(Saved entries)
┄┄┄┄┄┄

Definition readable (x : string * answer F) : bool := match x.2 with inl _ => true | inr _ => false end.
Definition lasting (x : string * answer F) : bool := match x.2 with inl _ => true | inr e => negb (ve_transient e) end.

Lemma read_wallet_ok w label warning r (s s' : sum) :
  read_wallet w label warning r s = inl s' →
  su_equity s' = read_sum (su_equity s) [(w, r)] ∧ su_coverage s' = su_coverage s ++ [grade (w, r)] ∧ lasting (w, r) = true.
Proof. unfold read_wallet, lasting. destruct r as [eq|e]; cbn; [by intros [= <-]|]. destruct (ve_transient e); [done|]. by intros [= <-]. Qed.

Lemma read_futures_ok r (s s' : sum (F := F)) :
  read_futures r s = inl s' →
  let x := (binanceWalletUM, match r with inl fut => inl (bal_Equity fut) | inr e => inr e end) in
  su_equity s' = read_sum (su_equity s) [x] ∧ su_coverage s' = su_coverage s ++ [grade x] ∧ lasting x = true.
Proof. unfold read_futures, lasting. destruct r as [fut|e]; cbn; [by intros [= <-]|]. destruct (ve_transient e); [done|]. by intros [= <-]. Qed.

Lemma read_earn_ok priceMap r (s : sum (F := F)) :
  let x := (binanceWalletEarn, match r with inl e => inl (ValueSpotHoldingsUSD (be_positions e) priceMap) | inr e => inr e end) in
  su_equity (read_earn priceMap r s) = read_sum (su_equity s) [x] ∧ su_coverage (read_earn priceMap r s) = su_coverage s ++ [grade x].
Proof. by destruct r. Qed.
Definition getSymbolName (v : api) (now : time) (symbolID accountID : Z) (c : CTrader) : CTrader * string :=
  if symbolID <=? 0 then (c, "")
  else
    let cached := default "" (ct_symbolCache c !! symbolID) in
    if negb (String.eqb cached "") then (c, cached)
    else
      let recent := match ct_symbolMisses c !! symbolID with Some missedAt => Sub now missedAt <? ctraderSymbolMissTTL | None => false end in
      if recent then (c, missing_symbol symbolID)
      else match getSymbolByID v symbolID accountID c with
      | (c, inl name) =>
          if String.eqb name "" then (with_symbols c (ct_symbolCache c) (<[symbolID := now]> (ct_symbolMisses c)), missing_symbol symbolID) else (c, name)
      | (c, inr _) => (with_symbols c (ct_symbolCache c) (<[symbolID := now]> (ct_symbolMisses c)), missing_symbol symbolID)
      end.

(** A list read one by one, the names resolved on the way. *)
Fixpoint named {A B} (v : api) (now : time) (accountID : Z) (symbol : A → Z) (make : string → A → B) (l : list A) (c : CTrader) : CTrader * list B :=
  match l with
  | [] => (c, [])
  | x :: rest =>
      let '(c, name) := getSymbolName v now (symbol x) accountID c in
      let '(c, out) := named v now accountID symbol make rest c in (c, make name x :: out)
  end.

Definition position_of (pnl : gmap Z F) (symbol : string) (p : cTraderPosition) : Position F :=
  mkPosition symbol (if is_sell (cp_TradeSide p) then "short" else "long") (fdiv (fofZ (cp_Volume p)) (fofZ 100)) (cp_Price p) f0
    (default f0 (pnl !! cp_PositionID p)) (market_name MCFD).
(* ===== verification/CTraderSession.v ===== *)
(** * The cTrader session (internal/connector/ctrader.go): socket,
    authentication, tokens, rate limits

    One caller, with the read loop and the heartbeat running beside it.  What
    they do is part of the reaction to a message: the events of the loops
    before it is written and after it is answered.  The broker, the token
    endpoint, the clock and the table the tokens are persisted to are functions
    of everything that happened so far.  Messages and payloads are abstract
    but for the fields the session reads. *)

From S2P Require Import Prelude GoTime GoText Num Types Venue.
From stdpp Require Import base gmap strings pretty tactics list.
From Stdlib Require Import ZArith Ascii Lia.
Import Venue.
Local Open Scope Z_scope.

Module CTraderSession.

(** ** Constants *)

Definition ctraderPayloadAppAuthReq : Z := 2100.
Definition ctraderPayloadAppAuthRes : Z := 2101.
Definition ctraderPayloadAccountAuthReq : Z := 2102.
Definition ctraderPayloadAccountAuthRes : Z := 2103.
Definition ctraderPayloadGetAccountsReq : Z := 2149.
Definition ctraderPayloadGetAccountsRes : Z := 2150.
Definition ctraderPayloadDealListReq : Z := 2133.
Definition ctraderPayloadDealListRes : Z := 2134.
(** ** The data phase *)

(** The sequence numbers the loop assigns to [self._seq], turn by turn. *)
Fixpoint seq_walk (s i : Z) (bits_seq : list Z) : list Z :=
  match bits_seq with
  | [] => []
  | bit :: rest => next_seq s i bit :: seq_walk (next_seq s i bit) (i + 1) rest
  end.

(** The PSH+ACK packet built in the loop body. *)
Definition data_packet (cfg : session_info) (self : StegoClient) (v : Z) : packet :=
  over (mkIP (_clt self) (_srv self))
       (mkTCP (_curr_port self) (Port_HTTP cfg) v 0
              (Z.lor (TcpFlag_PSH cfg) (TcpFlag_ACK cfg))).

(** The values whose packets reach the wire: the walk up to the first value
    that does not fit 32 bits. *)
Fixpoint sent_walk (vs : list Z) : list Z :=
  match vs with
  | [] => []
  | v :: rest => if fits32 v then v :: sent_walk rest else []
  end.

(** The value [self._seq] holds when the loop ends: the last value, or the
    one whose packet was refused. *)
Fixpoint walk_stop (s : Z) (vs : list Z) : Z :=
  match vs with
  | [] => s
  | v :: rest => if fits32 v then walk_stop v rest else v
  end.

(** The sequence numbers carried by a list of packets. *)
Definition seq_numbers (ps : list packet) : list Z :=
  flat_map (fun p => match tcp_layer p with Some t => [seq t] | None => [] end) ps.
(** * The composable validation framework of
      [api_testing/Validation_Testing/validation_testing.py]

    A shallow embedding of the validator classes of the file: the basic ones
    ([StringValidator], [NumberValidator], [BooleanValidator],
    [DateValidator]), the composite ones ([ListValidator], [DictValidator],
    [UnionValidator], [OptionalValidator]), the common patterns
    ([EmailValidator], [PasswordValidator], [PhoneNumberValidator],
    [URLValidator], with their patterns as regular expressions),
    [CustomValidator] and [JSONSchemaValidator], together with the two
    classes they produce, [ValidationError] and [ValidationResult], and with
    the functions built on them: [ValidatedModel], [validate_arguments] and
    [validate_registration_form].

    [ValidationError] objects are mutable Python objects: the composite
    validators assign to [error.field] while they aggregate the errors of a
    child result.  They are therefore kept in a store of objects, addressed by
    their allocation index, and [validate] is a state-and-exception
    computation over that store. *)

From Stdlib Require Import ZArith String Ascii List Bool Lia DecimalString.
From Stdlib Require Import Floats.SpecFloat.
From stdpp Require Import base tactics option list strings.

Set Warnings "-register-all".

Open Scope string_scope.
Open Scope list_scope.
Open Scope stdpp_scope.
Open Scope Z_scope.

(** ** Python values *)

(** [datetime.date] objects and [datetime.datetime] objects (a subclass of
    [datetime.date]).  A date is identified by its proleptic Gregorian ordinal,
    a (naive) datetime by the ordinal and the microsecond of the day. *)
Inductive dateval : Type :=
| PlainDate (ordinal : Z)
| DateTime (ordinal : Z) (micros : Z).

(** The values a validator receives.  Floats are IEEE doubles in the
    representation of [SpecFloat]; dictionaries keep insertion order and may
    have keys of any type, as Python's do. *)
Inductive value : Type :=
| VNone
| VBool (b : bool)
| VInt (z : Z)
| VFloat (f : spec_float)
| VStr (s : string)
| VDate (d : dateval)
| VList (items : list value)
| VDict (entries : list (value * value)).

(** [Union[int, float]], the type of the numeric bounds. *)
Inductive num : Type :=
| NInt (z : Z)
| NFloat (f : spec_float).

(** Exceptions the framework can let escape; [UserError] is an exception of
    any other class, by the name of the class, raised by a function of the
    caller. *)
Inductive exn : Type :=
| TypeError
| ReError
| IndexError
| AttributeError
| UserError (class_name : string).

Inductive outcome (A : Type) : Type :=
| Ok (a : A)
| Raise (e : exn).
Arguments Ok {A} a.
Arguments Raise {A} e.

(** A compiled regular expression: its source ([.pattern]) and what
    [.match] decides. *)
Record Pattern : Type := {
  pattern_src : string;
  pattern_match : string -> bool
}.

(** ** Strings and regular expressions *)

(** [sub in s] *)
Fixpoint str_contains (sub s : string) : bool :=
  String.prefix sub s ||
  match s with
  | String _ rest => str_contains sub rest
  | EmptyString => false
  end.

(** [s.split(sep)] for a separator of one character. *)
Fixpoint split_char (sep : ascii) (s : string) : list string :=
  match s with
  | EmptyString => [EmptyString]
  | String c rest =>
      if Ascii.eqb c sep then EmptyString :: split_char sep rest
      else
        match split_char sep rest with
        | part :: parts => String c part :: parts
        | [] => [String c EmptyString]
        end
  end.

(** The string without its final newline, if it ends with one. *)
Fixpoint chop_newline (s : string) : option string :=
  match s with
  | EmptyString => None
  | String c EmptyString => if Ascii.eqb c "010" then Some EmptyString else None
  | String c rest =>
      match chop_newline rest with
      | Some rest' => Some (String c rest')
      | None => None
      end
  end.

(** Regular expressions, as far as the patterns of the framework need
    them. *)
Inductive regex : Type :=
| Void
| Eps
| Class (accepts : ascii -> bool)
| Seq (r1 r2 : regex)
| Alt (r1 r2 : regex)
| Star (r : regex).

(** [r+] and a literal character. *)
Definition Plus (r : regex) : regex := Seq r (Star r).
Definition Lit (c : ascii) : regex := Class (Ascii.eqb c).

Fixpoint nullable (r : regex) : bool :=
  match r with
  | Void => false
  | Eps => true
  | Class _ => false
  | Seq r1 r2 => nullable r1 && nullable r2
  | Alt r1 r2 => nullable r1 || nullable r2
  | Star _ => true
  end.

(** What is left of [r] after the character [c]. *)
Fixpoint derivative (c : ascii) (r : regex) : regex :=
  match r with
  | Void => Void
  | Eps => Void
  | Class accepts => if accepts c then Eps else Void
  | Seq r1 r2 =>
      Alt (Seq (derivative c r1) r2) (if nullable r1 then derivative c r2 else Void)
  | Alt r1 r2 => Alt (derivative c r1) (derivative c r2)
  | Star r1 => Seq (derivative c r1) (Star r1)
  end.

(** [r] matches the whole of [s]. *)
Fixpoint fullmatch (r : regex) (s : string) : bool :=
  match s with
  | EmptyString => nullable r
  | String c rest => fullmatch (derivative c r) rest
  end.

(** [re.compile("^" + r + "$").match(s)]: the pattern must match from the
    start, up to the end of the string or to the newline that ends it. *)
Definition match_anchored (r : regex) (s : string) : bool :=
  fullmatch r s ||
  match chop_newline s with
  | Some s' => fullmatch r s'
  | None => false
  end.

(** The strings of a regular expression. *)
Inductive in_lang : regex -> string -> Prop :=
| in_eps : in_lang Eps EmptyString
| in_class accepts c : accepts c = true -> in_lang (Class accepts) (String c EmptyString)
| in_seq r1 r2 s1 s2 : in_lang r1 s1 -> in_lang r2 s2 -> in_lang (Seq r1 r2) (s1 +:+ s2)
| in_alt_l r1 r2 s : in_lang r1 s -> in_lang (Alt r1 r2) s
| in_alt_r r1 r2 s : in_lang r2 s -> in_lang (Alt r1 r2) s
| in_star_nil r : in_lang (Star r) EmptyString
| in_star_more r s1 s2 : in_lang r s1 -> in_lang (Star r) s2 -> in_lang (Star r) (s1 +:+ s2).

(** Every character of the string satisfies [f]. *)
Fixpoint all_chars (f : ascii -> bool) (s : string) : bool :=
  match s with
  | EmptyString => true
  | String c rest => f c && all_chars f rest
  end.

(** Some character of the string satisfies [f]: [any(f(c) for c in s)]. *)
Fixpoint any_char (f : ascii -> bool) (s : string) : bool :=
  match s with
  | EmptyString => false
  | String c rest => f c || any_char f rest
  end.

(** A character other than [sep]. *)
Definition other_than (sep c : ascii) : bool := negb (Ascii.eqb c sep).

(** [s[n:]] *)
Fixpoint skip (n : nat) (s : string) : string :=
  match n, s with
  | O, _ => s
  | S n', String _ rest => skip n' rest
  | S _, EmptyString => EmptyString
  end.

(** [s.split(sep, 1)] for a non-empty separator: the string itself when
    [sep] does not occur in it, and otherwise what is before and what is
    after the first occurrence. *)
Fixpoint split_once (sep s : string) : list string :=
  if String.prefix sep s then [EmptyString; skip (String.length sep) s]
  else
    match s with
    | EmptyString => [EmptyString]
    | String c rest =>
        match split_once sep rest with
        | part :: parts => String c part :: parts
        | [] => [String c EmptyString]
        end
    end.

(** [s.endswith(suffix)] *)
Fixpoint ends_with (suffix s : string) : bool :=
  String.eqb suffix s ||
  match s with
  | String _ rest => ends_with suffix rest
  | EmptyString => false
  end.

(** [''.join(c for c in s if f(c))] *)
Fixpoint filter_chars (f : ascii -> bool) (s : string) : string :=
  match s with
  | EmptyString => EmptyString
  | String c rest => if f c then String c (filter_chars f rest) else filter_chars f rest
  end.

(** [parts[i]], which raises [IndexError] out of range. *)
Definition item (parts : list string) (i : nat) : outcome string :=
  match nth_error parts i with
  | Some part => Ok part
  | None => Raise IndexError
  end.

(** [r?], the characters of a word one after the other, [r{n}] and
    [r{lo,hi}]. *)
Definition Opt (r : regex) : regex := Alt r Eps.

Fixpoint Word (s : string) : regex :=
  match s with
  | EmptyString => Eps
  | String c rest => Seq (Lit c) (Word rest)
  end.

Fixpoint Exactly (n : nat) (r : regex) : regex :=
  match n with
  | O => Eps
  | S n' => Seq r (Exactly n' r)
  end.

Fixpoint UpTo (n : nat) (r : regex) : regex :=
  match n with
  | O => Eps
  | S n' => Opt (Seq r (UpTo n' r))
  end.

Definition Between (lo hi : nat) (r : regex) : regex :=
  Seq (Exactly lo r) (UpTo (hi - lo) r).

(** [[a-zA-Z]], [[0-9]] and a range of characters in general. *)
Definition in_range (lo hi c : ascii) : bool :=
  (nat_of_ascii lo <=? nat_of_ascii c)%nat && (nat_of_ascii c <=? nat_of_ascii hi)%nat.

Definition is_ascii_letter (c : ascii) : bool := in_range "a" "z" c || in_range "A" "Z" c.
Definition is_ascii_digit (c : ascii) : bool := in_range "0" "9" c.

(** ** The Python runtime *)

(** The methods of [str] that [PasswordValidator] and [PhoneNumberValidator]
    call on the characters of a string. *)
Record Chars : Type := {
  isupper : ascii -> bool;
  islower : ascii -> bool;
  isdigit : ascii -> bool;
  isalnum : ascii -> bool
}.

(** The classes of characters of [re] and of [str.split()]: what [\d] and
    [\s] match, and the whitespace at which [split] cuts a string. *)
Record Classes : Type := {
  re_digit : ascii -> bool;
  re_space : ascii -> bool;
  whitespace : ascii -> bool
}.

(** The functions of the Python runtime that the framework calls and that are
    not part of the repository. *)
Record Lib : Type := {
  (** [str(x)] *)
  py_str : value -> string;
  (** [datetime.datetime.strptime(s, fmt).date()], as the ordinal of the
      date; [None] when [strptime] raises [ValueError]. *)
  strptime_date : string -> string -> option Z;
  (** [re.compile(src)]; [None] when it raises [re.error]. *)
  re_compile : string -> option Pattern;
  (** [c.isupper()] and the like *)
  py_chars : Chars;
  (** [\d], [\s] and the whitespace of [split] *)
  py_classes : Classes;
  (** [a == b] *)
  py_eq : value -> value -> bool
}.

(** [type(value).__name__] *)
Definition type_name (x : value) : string :=
  match x with
  | VNone => "NoneType"
  | VBool _ => "bool"
  | VInt _ => "int"
  | VFloat _ => "float"
  | VStr _ => "str"
  | VDate (PlainDate _) => "date"
  | VDate (DateTime _ _) => "datetime"
  | VList _ => "list"
  | VDict _ => "dict"
  end.

(** The truth value of a value, as [if value:] and [not value] take it. *)
Definition truthy (x : value) : bool :=
  match x with
  | VNone => false
  | VBool b => b
  | VInt z => negb (z =? 0)
  | VFloat (S754_zero _) => false
  | VFloat _ => true
  | VStr s => negb (String.eqb s "")
  | VDate _ => true
  | VList items => match items with [] => false | _ :: _ => true end
  | VDict entries => match entries with [] => false | _ :: _ => true end
  end.

(** Decimal rendering of an integer, as an f-string renders an [int]. *)
Definition str_of_Z (z : Z) : string := NilZero.string_of_int (Z.to_int z).

(** [sep.join(parts)] on strings. *)
Definition join (sep : string) (parts : list string) : string :=
  String.concat sep parts.

(** [sep.join(items)] on arbitrary values: [TypeError] as soon as one item is
    not a [str]. *)
Fixpoint str_items (items : list value) : outcome (list string) :=
  match items with
  | [] => Ok []
  | VStr s :: rest =>
      match str_items rest with
      | Ok ss => Ok (s :: ss)
      | Raise e => Raise e
      end
  | _ :: _ => Raise TypeError
  end.

Definition join_values (sep : string) (items : list value) : outcome string :=
  match str_items items with
  | Ok ss => Ok (join sep ss)
  | Raise e => Raise e
  end.

(** *** Numbers *)

(** Exact comparison of an [int] with a [float], as CPython does it.  [None]
    when the float is a NaN (every ordering test is then false). *)
Definition Z_SF_compare (z : Z) (f : spec_float) : option comparison :=
  match f with
  | S754_nan => None
  | S754_infinity negative => Some (if negative then Gt else Lt)
  | S754_zero _ => Some (z ?= 0)
  | S754_finite negative m e =>
      let sm := if negative then Z.neg m else Z.pos m in
      if 0 <=? e then Some (z ?= sm * 2 ^ e)
      else Some (z * 2 ^ (- e) ?= sm)
  end.

Definition num_compare (a b : num) : option comparison :=
  match a, b with
  | NInt x, NInt y => Some (x ?= y)
  | NFloat x, NFloat y => SFcompare x y
  | NInt x, NFloat y => Z_SF_compare x y
  | NFloat x, NInt y => option_map CompOpp (Z_SF_compare y x)
  end.

Definition num_lt (a b : num) : bool :=
  match num_compare a b with Some Lt => true | _ => false end.
Definition num_gt (a b : num) : bool :=
  match num_compare a b with Some Gt => true | _ => false end.
Definition num_eq (a b : num) : bool :=
  match num_compare a b with Some Eq => true | _ => false end.

(** *** Dates *)

(** [a < b] on dates.  Ordering a [datetime] against a plain [date] raises
    [TypeError] in Python: [None] here. *)
Definition date_lt (a b : dateval) : option bool :=
  match a, b with
  | PlainDate x, PlainDate y => Some (x <? y)
  | DateTime x t, DateTime y u => Some ((x <? y) || ((x =? y) && (t <? u)))
  | _, _ => None
  end.

Definition date_gt (a b : dateval) : option bool := date_lt b a.

(** *** Dictionaries *)

(** [value[field]] for a [str] field, [None] when [field not in value]. *)
Fixpoint dict_get (entries : list (value * value)) (field : string) : option value :=
  match entries with
  | [] => None
  | (VStr k, x) :: rest => if String.eqb k field then Some x else dict_get rest field
  | _ :: rest => dict_get rest field
  end.

(** [field in value] *)
Definition dict_has (entries : list (value * value)) (field : string) : bool :=
  match dict_get entries field with Some _ => true | None => false end.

┄┄┄┄┄┄

The reply should consist solely of the lines above from the one that has "re_space : ascii -> bool;" through the one that has "Definition str_of_Z (z", reproduced exactly.

TASK OUTPUT ▸
  re_space : ascii -> bool;
  whitespace : ascii -> bool
}.

(** The functions of the Python runtime that the framework calls and that are
    not part of the repository. *)
Record Lib : Type := {
  (** [str(x)] *)
  py_str : value -> string;
  (** [datetime.datetime.strptime(s, fmt).date()], as the ordinal of the
      date; [None] when [strptime] raises [ValueError]. *)
  strptime_date : string -> string -> option Z;
  (** [re.compile(src)]; [None] when it raises [re.error]. *)
  re_compile : string -> option Pattern;
  (** [c.isupper()] and the like *)
  py_chars : Chars;
  (** [\d], [\s] and the whitespace of [split] *)
  py_classes : Classes;
  (** [a == b] *)
  py_eq : value -> value -> bool
}.

(** [type(value).__name__] *)
Definition type_name (x : value) : string :=
  match x with
  | VNone => "NoneType"
  | VBool _ => "bool"
  | VInt _ => "int"
  | VFloat _ => "float"
  | VStr _ => "str"
  | VDate (PlainDate _) => "date"
  | VDate (DateTime _ _) => "datetime"
  | VList _ => "list"
  | VDict _ => "dict"
  end.

(** The truth value of a value, as [if value:] and [not value] take it. *)
Definition truthy (x : value) : bool :=
  match x with
  | VNone => false
  | VBool b => b
  | VInt z => negb (z =? 0)
  | VFloat (S754_zero _) => false
  | VFloat _ => true
  | VStr s => negb (String.eqb s "")
  | VDate _ => true
  | VList items => match items with [] => false | _ :: _ => true end
  | VDict entries => match entries with [] => false | _ :: _ => true end
  end.

(** Decimal rendering of an integer, as an f-string renders an [int]. *)
Definition str_of_Z (z : Z) : string := NilZero.string_of_int (Z.to_int z).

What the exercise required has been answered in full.